This might work:
"Mounjaro and me: the weight of ‘normal’
After living her adult life with PCOS and steady weight gain, Phoebe Lee, Red’s senior beauty writer reflects on her 14-month journey using a GLP-1
When something has the power to truly change your life, how do you weigh that against the collective judgment — as well as fascination, sometimes envy — of other people? I’ve always been hypersensitive to other people’s negativity, so I didn’t expect to tune it out so easily when I first started using the weight-loss injection Mounjaro. Faced with my own suffering, I found the weight of others’ judgment began to fade.
If starting the injections hadn’t been so life-changing — and, honestly, life-giving — I might feel differently. My relationship with my body began to unravel in my early 20s, as I reached peak fertility and my hormones were rampant. Despite walking 10,000 steps a day between university campuses and keeping my diet steady, I gained 28kg (4st 6lb) in two years. My relationship with food warped; it seemed my body didn’t play by the same rules as everyone else’s. Whether I ate a bowl of vegetables or a bar of chocolate, the result was the same: I gained. It was the era of TV talking-head Katie Hopkins, and I remember hearing her voice ring from the television one morning, saying something cruel like, ‘Fat people are lazy. It’s simple! Eat less and move more.’
With no symptoms other than weight gain, diagnosis was a challenge. Eventually, extensive blood tests revealed I had insulin-resistant PCOS: a hormonal and metabolic tangle that causes high blood sugar and, in turn, more of the fat-storage hormone insulin. In simple terms, my body was in permanent squirrel mode.
The advice from GPs was a medical echo of Hopkins’ slogan. I tried a high-protein diet, keto, a low-inflammation diet and various calorie deficits. Then, two years ago, when I was 25, my partner added me to his private healthcare plan. Finally, I got to see an endocrinologist, who sent me for blood tests. A Zoom call with him marked the end of years of punishing diets, food anxiety and cursing my genes. ‘I think we should try tirzepatide,’ he said. ‘Many of my PCOS patients have had brilliant results.’
I gave myself the first injection a week later, holding my breath, waiting for the scratch. After a smooth first month on the starter dose, where I lost 15lb, the second was rough: nausea, acid reflux and indigestion. By month three, things had shifted. My body began to respond as it should. When I ate well, I felt well. When I moved, I saw the difference. The side effects eased, and I’ve since settled at a 10mg weekly dose, continuing to lose a steady couple of pounds a week.
A year later, I inject on Thursdays and I’m not properly hungry — although I do eat — until Tuesday. It’s a relief: without hunger, I don’t feel the need to examine every morsel of food, wondering how my body might metabolise it. I’m definitely eating less, of course, but the cruel reality is that I was never a massive eater in the first place. People often ask if I miss food. The truth is that I still eat — especially the delicious things, such as my dad’s pasta — but much less of it. I enjoy food more, actually, knowing that my body will metabolise it like a ‘normal’ person.

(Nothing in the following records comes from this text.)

Definition rbind {A B} (r : result A) (f : A -> result B) : result B :=
  match r with
  | Ok a => f a
  | Exc e => Exc e
  end.

Declare Scope result_scope.
Delimit Scope result_scope with res.
Notation "x <- r ;; k" := (rbind r (fun x => k))
  (at level 100, r at next level, right associativity) : result_scope.

(** ** String operations used by the template language *)

Definition startswith (s pre : string) : bool := String.prefix pre s.

Definition endswith (s suf : string) : bool :=
  let n := String.length s in
  let m := String.length suf in
  ((m <=? n)%nat && String.eqb (substring (n - m) m s) suf)%bool.

(** [s[2:-1]] *)
Definition slice_2_m1 (s : string) : string :=
  substring 2 (String.length s - 3) s.

(** [s.split(".")] *)
Fixpoint split_dot (s : string) : list string :=
  match s with
  | EmptyString => [""]
  | String c r =>
      if Ascii.eqb c "."%char then "" :: split_dot r
      else match split_dot r with
           | h :: t => String c h :: t
           | [] => [String c ""]
           end
  end.

(** [".".join(l)] *)
Definition join_dot (l : list string) : string := String.concat "." l.

Definition is_digit (c : ascii) : bool :=
  ((48 <=? nat_of_ascii c)%nat && (nat_of_ascii c <=? 57)%nat)%bool.

(** [s.isdigit()] on ASCII text: non-empty and decimal digits only. *)
Definition isdigit (s : string) : bool :=
  (negb (String.eqb s "") && forallb is_digit (list_ascii_of_string s))%bool.

(** [int(s)] for a string of decimal digits. *)
Definition int_of_digits (s : string) : nat :=
  fold_left (fun acc c => (10 * acc + (nat_of_ascii c - 48))%nat)
            (list_ascii_of_string s) 0%nat.

(** ** [WorkflowStep] (workflow_step.py) *)

Inductive StepType : Type := TOOL | CONDITION | PARALLEL | LOOP.

(** The fields the engine reads; [name] and [description] are
    informational and left out.  A predicate ([condition],
    [loop_condition]) is a Python callable over the context dict: it
    returns some object or raises. *)
Record WorkflowStep : Type := {
  step_id : string;                                  (* id *)
  step_type : StepType;
  tool_name : option string;
  tool_params : pydict;
  condition : option (pydict -> result value);
  condition_expression : option string;
  on_true : option (list string);
  on_false : option (list string);
  parallel_steps : option (list string);
  loop_steps : option (list string);
  loop_condition : option (pydict -> result value);
  loop_expression : option string;
  max_iterations : Z;
  output_key : option string;
  on_error : option string;
  continue_on_error : bool
}.

(** [type(obj).__name__] *)
Definition type_name (obj : value) : string :=
  match obj with
  | VNone => "NoneType"
  | VBool _ => "bool"
  | VInt _ => "int"
  | VStr _ => "str"
  | VList _ => "list"
  | VTuple _ => "tuple"
  | VDict _ => "dict"
  end.

(** [obj.get(key, default)] on an arbitrary object: only a dict has [get]. *)
Definition value_get (obj : value) (key : string) (default : value) : result value :=
  match obj with
  | VDict d => Ok (match dict_get d key with Some v => v | None => default end)
  | _ => Exc (AttributeError
                ("'" ++ type_name obj ++ "' object has no attribute 'get'"))
  end.

(** [_get_nested_value] (lines 144-155): walk [path] through dicts and
    sequences.  Indexing a sequence past its end raises [IndexError]. *)
Fixpoint _get_nested_value (obj : value) (path : list string) : result value :=
  match path with
  | [] => Ok obj
  | key :: path' =>
      match obj with
      | VDict d =>
          let obj' := py_get d key in
          if is_none obj' then Ok VNone else _get_nested_value obj' path'
      | VList l =>
          if isdigit key then
            match nth_error l (int_of_digits key) with
            | Some obj' =>
                if is_none obj' then Ok VNone else _get_nested_value obj' path'
            | None => Exc (IndexError "list index out of range")
            end
          else Ok VNone
      | VTuple l =>
          if isdigit key then
            match nth_error l (int_of_digits key) with
            | Some obj' =>
                if is_none obj' then Ok VNone else _get_nested_value obj' path'
            | None => Exc (IndexError "tuple index out of range")
            end
          else Ok VNone
      | _ => Ok VNone
      end
  end.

What I’m most grateful for is access: to expert care, to regular blood monitoring. Within a year, I no longer met the diagnostic criteria for PCOS. After years of chasing equilibrium, I feel my body is behaving as if it’s metabolically ‘normal’: there’s a clear link between effort and outcome. I’ve lost just over 6st (around 40kg), with a little left to go before reaching a ‘healthy’ BMI of 25. What’s changed most is my mental state. I can read the fashion pages of this magazine with relish, and change clothes in front of friends without wanting to disappear.
I recognise that conversations about weight can be triggering, and this drug being used by some for aesthetic reasons is controversial, but I am using it for my health. I’ve just bought my first pair of jeans in a decade and now love hiking for hours across the South Downs. Before, I’d feel like there was an elastic band wrapped around my lungs and my legs felt sandbagged. I am relearning what my body can do — and marvelling at it.
My endocrinologist tells me that, much like a diabetic, I’m a prime candidate for being on a maintenance dose for life. It has become my lifeline, which is why recent reports of price hikes are a source of anxiety. For context, my prescription was £220 a month; my pharmacist predicts £380. I’ve no idea how I’ll cover the cost, only that I must. My hope is that GLP-1s become accessible treatment options for all women like me, not just a privilege for the few. Because behind every debate about ‘quick fixes’ and ‘vanity’ are real people, simply trying to feel however ‘normal’ feels to them. For me, this medication isn’t about perfection. It’s about possibility."